Nearly two weeks after deadly clashes involving the local Druze minority, Bedouin tribes and Syrian government forces, the main hospital in the southern city of Sweida is overwhelmed with trauma patients and struggling to operate due to a lack of power and water.
“Inside of Sweida, it’s a grim picture, with the health facilities under immense strain,” the World Health Organisation’s Christina Bethke told reporters in Geneva via video link from Damascus.
“Electricity and water are cut off, and essential medicine supplies are running out.”
Many medical staff cannot reach their workplace safely, and the main hospital’s mortuary was full at one point this week as it dealt with a surge of trauma cases.
Sectarian Violence
At least 903 people were killed in the sectarian bloodshed, according to the Syrian Network for Human Rights, after clashes between Druze militias and Bedouin tribes spilt into ferocious fighting between the Druze and government forces sent to quell the unrest.

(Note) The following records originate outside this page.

(* ===== verification/GridMap.v ===== *)
(** * The grid map (src/src/main.cpp, lines 5-18)

    [worldMap] is the program's [int worldMap[8][8]], indexed as the code
    indexes it: [worldMap[x][y]] is element [y] of row [x] of the
    initialiser.  The read [cell_at] returns [None] exactly where the C
    read would be out of range (undefined behaviour).  [oob] is the bounds
    test of [castRays] (line 132).  [map_wf] says a map has the shape of the
    C array; [walled] says every cell that is not a wall (value 1) lies in
    the interior, i.e. the border of the arena is closed, as it is for
    [worldMap].  The ray caster and the motion handler are stated for any
    map satisfying these, and instantiated at [worldMap]. *)

From S2P Require Import Prelude.

Local Open Scope Z_scope.

Definition mapWidth : Z := 8.
Definition mapHeight : Z := 8.

(** ** Global constants (lines 20-30) *)

Definition fov : float := (314159 # 100000) / 4.
Definition moveSpeed : float := 5 # 100.
Definition rotationSpeed : float := 7 # 1000.
Definition maxDepth : float := 16.
Definition screenWidth : Z := 800.
Definition screenHeight : Z := 400.

Definition worldMap : list (list Z) :=
  [[1; 1; 1; 1; 1; 1; 1; 1];
   [1; 0; 0; 0; 0; 0; 0; 1];
   [1; 0; 0; 0; 0; 0; 0; 1];
   [1; 0; 0; 0; 1; 0; 0; 1];
   [1; 0; 0; 0; 1; 0; 0; 1];
   [1; 0; 1; 0; 0; 0; 0; 1];
   [1; 0; 1; 0; 0; 0; 0; 1];
   [1; 1; 1; 1; 1; 1; 1; 1]].

(** A map of the same shape with no wall at all, used to exercise the
    ray caster's out-of-grid branch (the code must tolerate any map). *)
Definition emptyArena : list (list Z) := replicate 8 (replicate 8 0).

(** [m[x][y]]; [None] is a read outside the array. *)
Definition cell_at (m : list (list Z)) (x y : Z) : option Z :=
  if bool_decide (0 <= x /\ 0 <= y)
  then m !! Z.to_nat x ≫= fun row => row !! Z.to_nat y
  else None.

(** [testX < 0 || testX >= mapWidth || testY < 0 || testY >= mapHeight]. *)
Definition oob (testX testY : Z) : bool :=
  (testX <? 0) || (mapWidth <=? testX) || (testY <? 0) || (mapHeight <=? testY).

Definition map_wf (m : list (list Z)) : Prop :=
  length m = Z.to_nat mapWidth /\
  Forall (fun row => length row = Z.to_nat mapHeight) m.

#[export] Instance map_wf_dec m : Decision (map_wf m).
Proof. unfold map_wf. apply _. Defined.

Definition interior (x y : Z) : Prop :=
  1 <= x <= mapWidth - 2 /\ 1 <= y <= mapHeight - 2.

#[export] Instance interior_dec x y : Decision (interior x y).
Proof. unfold interior. apply _. Defined.

(** Every cell that is not a wall lies in the interior. *)
Definition walled (m : list (list Z)) : Prop :=
  forall x y v, cell_at m x y = Some v -> v <> 1 -> interior x y.

(** The executable check of [walled] over the 64 cells. *)
Definition walledb (m : list (list Z)) : bool :=
  forallb (fun x => forallb (fun y =>
    match cell_at m x y with
    | Some v => bool_decide (v = 1) || bool_decide (interior x y)
    | None => true
    end) (seqZ 0 mapHeight)) (seqZ 0 mapWidth).

(** ** Reads *)

Lemma cell_at_range m x y v :
  map_wf m -> cell_at m x y = Some v -> 0 <= x < mapWidth /\ 0 <= y < mapHeight.
Proof.
  intros [Hlen Hrows] H. unfold cell_at in H.
  case_bool_decide as Hxy; [|discriminate].
  destruct (m !! Z.to_nat x) as [row|] eqn:Hrow; simpl in H; [|discriminate].
  apply lookup_lt_Some in H. pose proof (lookup_lt_Some _ _ _ Hrow) as Hx.
  rewrite Forall_lookup in Hrows. specialize (Hrows _ _ Hrow).
  unfold mapWidth, mapHeight in *. lia.
Qed.

Lemma cell_at_defined m x y :
  map_wf m -> 0 <= x < mapWidth -> 0 <= y < mapHeight -> is_Some (cell_at m x y).
Proof.
  intros [Hlen Hrows] Hx Hy. unfold cell_at.
  rewrite bool_decide_eq_true_2 by lia.
  destruct (lookup_lt_is_Some_2 m (Z.to_nat x)) as [row Hrow];
    [unfold mapWidth in *; lia|].
  rewrite Hrow. simpl. apply lookup_lt_is_Some_2.
  rewrite Forall_lookup in Hrows. rewrite (Hrows _ _ Hrow).
  unfold mapHeight in *. lia.
Qed.

Lemma oob_false_iff x y :
  oob x y = false <-> 0 <= x < mapWidth /\ 0 <= y < mapHeight.
Proof.
  unfold oob. rewrite !orb_false_iff, !Z.ltb_ge, !Z.leb_gt. tauto.
Qed.

Lemma walledb_spec m : map_wf m -> walledb m = true -> walled m.
Proof.
  intros Hwf Hb x y v Hv Hne.
  destruct (cell_at_range m x y v Hwf Hv) as [Hx Hy].
  unfold walledb in Hb. rewrite forallb_forall in Hb.
  assert (Hxin : In x (seqZ 0 mapWidth)).
  { apply list_elem_of_In, elem_of_seqZ. lia. }
  specialize (Hb x Hxin). rewrite forallb_forall in Hb.
  assert (Hyin : In y (seqZ 0 mapHeight)).
  { apply list_elem_of_In, elem_of_seqZ. lia. }
  specialize (Hb y Hyin). rewrite Hv in Hb.
  apply orb_true_iff in Hb as [Hb|Hb]; apply bool_decide_eq_true in Hb; [congruence|exact Hb].
Qed.

Lemma worldMap_wf : map_wf worldMap.
Proof. vm_compute. repeat constructor. Qed.

#[export] Hint Resolve worldMap_wf : rc.

(** A point whose cell is not a wall of a walled map lies in
    [1, 7) x [1, 7). *)
Lemma walled_coords m x y v :
  walled m -> cell_at m (f2i x) (f2i y) = Some v -> v <> 1%Z ->
  (1 <= x < 7)%Q /\ (1 <= y < 7)%Q.
Proof.
  intros Hw Hc Hne. destruct (Hw _ _ _ Hc Hne) as [[Hx1 Hx2] [Hy1 Hy2]].
  unfold mapWidth, mapHeight in *.
  pose proof (proj1 (f2i_ge_iff x 1 ltac:(lia)) Hx1).
  pose proof (proj1 (f2i_ge_iff y 1 ltac:(lia)) Hy1).
  pose proof (proj1 (f2i_le_iff x 6 ltac:(lia)) ltac:(lia)).
  pose proof (proj1 (f2i_le_iff y 6 ltac:(lia)) ltac:(lia)).
  qconst. change (inject_Z (6 + 1)) with 7%Q in *. lra.
Qed.

(** The program's map is closed: every cell that is not a wall lies in the
    interior, so the border of the arena is made of walls (checked by
    evaluation over the 64 cells). *)
Lemma worldMap_walled : walled worldMap.
Proof. apply walledb_spec; [exact worldMap_wf | vm_compute; reflexivity]. Qed.

#[export] Hint Resolve worldMap_walled : rc.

The Network’s head, Fadel Abdulghany, has said the toll is not final and that his group documented field executions by Syrian troops, Bedouin tribal fighters and Druze factions.
Though the WHO has managed to deliver two convoys of aid in the last week, access remains difficult because tensions remain between the groups controlling various parts of the Sweida governorate, it said.
More than 145,000 people have been displaced by the recent fighting, the WHO said, with many sheltering in makeshift reception centres in Daraa and Damascus.